Quirky things that Conan does:

a) Reads text online by highlighting it and clicking the mouse constantly so it highlights/doesn't highlight in rapid succession.

b) Paces while talking on the phone, to the extent that The Governor paces when pretending to take calls on friends' defunct cell phones.

c) Laughs like a hyena. Seriously, sounds like some sort of wild animal.

d) Puts his finger in his bellybutton and then smells it.

e) Orders drive-thru with very. long. pauses between individual orders.

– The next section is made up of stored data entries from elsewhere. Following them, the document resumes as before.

(* ===== verification/ManagementUi.v ===== *)
(** * The management page's HTTP and HTML helpers

    src/include/aa2acp/bridge/management_ui.hpp and
    src/src/bridge/management_ui.cpp: framing of a request, form and query
    fields, escaping, the response head, the interface list and the log page.
    The configuration page itself ([render_page]) is in ManagementPage.v. *)

From S2P Require Import Prelude Text Config DaemonLog.
#[local] Open Scope Z_scope.

(* src/include/aa2acp/bridge/management_ui.hpp:19-26 PreflightState *)
Inductive PreflightState := idle | discovering | pairing_prompt | connecting | succeeded | failed.

(* src/include/aa2acp/bridge/management_ui.hpp:28-32 preflight_active *)
Definition preflight_active (state : PreflightState) : bool :=
  match state with discovering | pairing_prompt | connecting => true | _ => false end.

(** ** Names and passwords *)

(* src/src/bridge/management_ui.cpp:31-38 normalized_bluetooth_address *)
Definition normalized_bluetooth_address (value : Bytes) : Bytes :=
  map to_upper (List.filter is_xdigit value).

(* src/src/bridge/management_ui.cpp:40-47 is_unnamed *)
Definition is_unnamed (address name : Bytes) : bool :=
  is_empty name
  || bytes_eqb (normalized_bluetooth_address name) (normalized_bluetooth_address address).

(* src/include/aa2acp/bridge/management_ui.hpp:53-53 kDefaultHotspotPassphrase *)
Definition kDefaultHotspotPassphrase : Bytes := bs "changeme".

(* src/src/bridge/management_ui.cpp:51-54 valid_hotspot_passphrase *)
Definition valid_hotspot_passphrase (passphrase : Bytes) : bool :=
  negb (bytes_eqb passphrase kDefaultHotspotPassphrase) && (8 <=? size_of passphrase)
  && find_none_of [13; 10; 61] passphrase.

(** [random n]: the n-th value of the random device. *)
(* src/src/bridge/management_ui.cpp:83-91 random_token *)
Definition random_token (random : nat -> Z) : Bytes :=
  map (fun index => hex_digit (Z.land (random index) 15)) (seq 0 48).

(** ** Escaping *)

(* src/src/bridge/management_ui.cpp:56-81 html_escape *)
Definition escape_character (c : Z) : Bytes :=
  if c =? 38 then bs "&amp;"
  else if c =? 60 then bs "&lt;"
  else if c =? 62 then bs "&gt;"
  else if c =? 34 then bs "&quot;"
  else if c =? 39 then bs "&#39;"
  else [c].
Definition html_escape (value : Bytes) : Bytes := concat (map escape_character value).

Definition hex_value (c : Z) : Z :=
  if is_digit c then c - 48 else if c <? 97 then c - 55 else c - 87.
(* ===== verification/CarplayWorker.v ===== *)
(** * The CarPlay worker process

    [src/src/bridge/carplay_worker.cpp]: the messages between the daemon and the
    forked child, what the child does with a message, and the loop that follows a
    session from its start to its end.  What [poll] and [recv] return and whether
    a stop is requested is a script; the ghost trace is what the daemon did. *)

From S2P Require Import Prelude Text TcpClient BluetoothWorker.
#[local] Open Scope Z_scope.

(** ** Messages *)

(* src/src/bridge/carplay_worker.cpp:147-150 CarPlayWorker::run (request) *)
Definition request_message (arguments : list Bytes) : Bytes := 1 :: concat (map (fun a => a ++ [0]) arguments).

Definition stop_message : Bytes := [2].

(* src/src/bridge/carplay_worker.cpp:228-235 CarPlayWorker::answer_pairing_confirmation (message) *)
Definition answer_message (padding : Bytes) (m : PairingConfirmationMessage) (confirmed : bool) : Bytes :=
  4 :: object_bytes padding m ++ [if confirmed then 1 else 0].

(* src/src/bridge/carplay_worker.cpp:93-96 CarPlayWorker::CarPlayWorker (response) *)
Definition result_message (result : Z) : Bytes := 2 :: le_bytes 4 (u32 result).

(** A C string and what is behind its terminator; without one the reads leave the
    buffer, and the whole of it is taken. *)
Fixpoint c_string (buffer : Bytes) : Bytes * Bytes :=
  match buffer with
  | [] => ([], [])
  | c :: buffer => if c =? 0 then ([], buffer) else let '(s, rest) := c_string buffer in (c :: s, rest)
  end.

This is after he ruminates on the question of 2 12-packs of Chicken Nuggets vs. 3 8-packs of the same.

Posted by equilibrium-girl at 05:10 PM | Comments (0)

September 04, 2004

on with life

my entry yesterday was made in a fit of sadness. i cried last night after The Governor was tucked in his bed, and then i woke up this morning and just sort of went on with the rest of my life, and that's just what i'm doing right now...because i have that luxury.

my shipment from Fire Mountain Gems came in this morning while The Governor and i were at the mall, and i haven't yet experimented with my spoils. my newest obsession is amazonite because of its beautiful, natural aqua blue color. although it's a light pastel, i think that this is going to be a very popular stone this fall. and if not, that's okay because it means more spoils for me! i'm finding that it goes beautifully with that orangey caramel shade sometimes found in carnelian.

don't you think that waiting is hard? you have a pre-set expectation that something is going to happen, and that interstital time when it doesn't happen is a time where you can't do anything to alter the consequences, for the most part. so you have to wait. and think. and go through endless variations on the outcome. i'm currently waiting right now to hear on a potential j0b offer, and i have no idea when it will manifest itself...or if it will at all. i have to mentally prepare myself for not getting it because up to this point, i'd operated under the assumption that i was a perfect fit, as that was what almost everyone was telling me. however, there is the possibility that they have found an even more perfect fit, and i hadn't really had time to consider that. i know it sounds a bit pompous of me, but i'd been so busy with the multiple interviews and references and getting everything together.

but this "waiting" stage has brought out for me that possibility in my conscience and now i'd begun to realize that it is a possibility. and inside, i think i would be fine in the long run, but in the short term would be disappointed and would just need some time and support.

Posted by equilibrium-girl at 03:38 PM | Comments (0)

September 03, 2004

Just...sadness

why anyone wants to use children as pawns and hold their lives as expendable is beyond me. but it makes me so upset and angry that i want to cry.

my prayers and thoughts go out to the parents and family members of the little ones whose lives are being unnecessarily sacrificed. there isn't anything else to write except that i am so very, very sorry.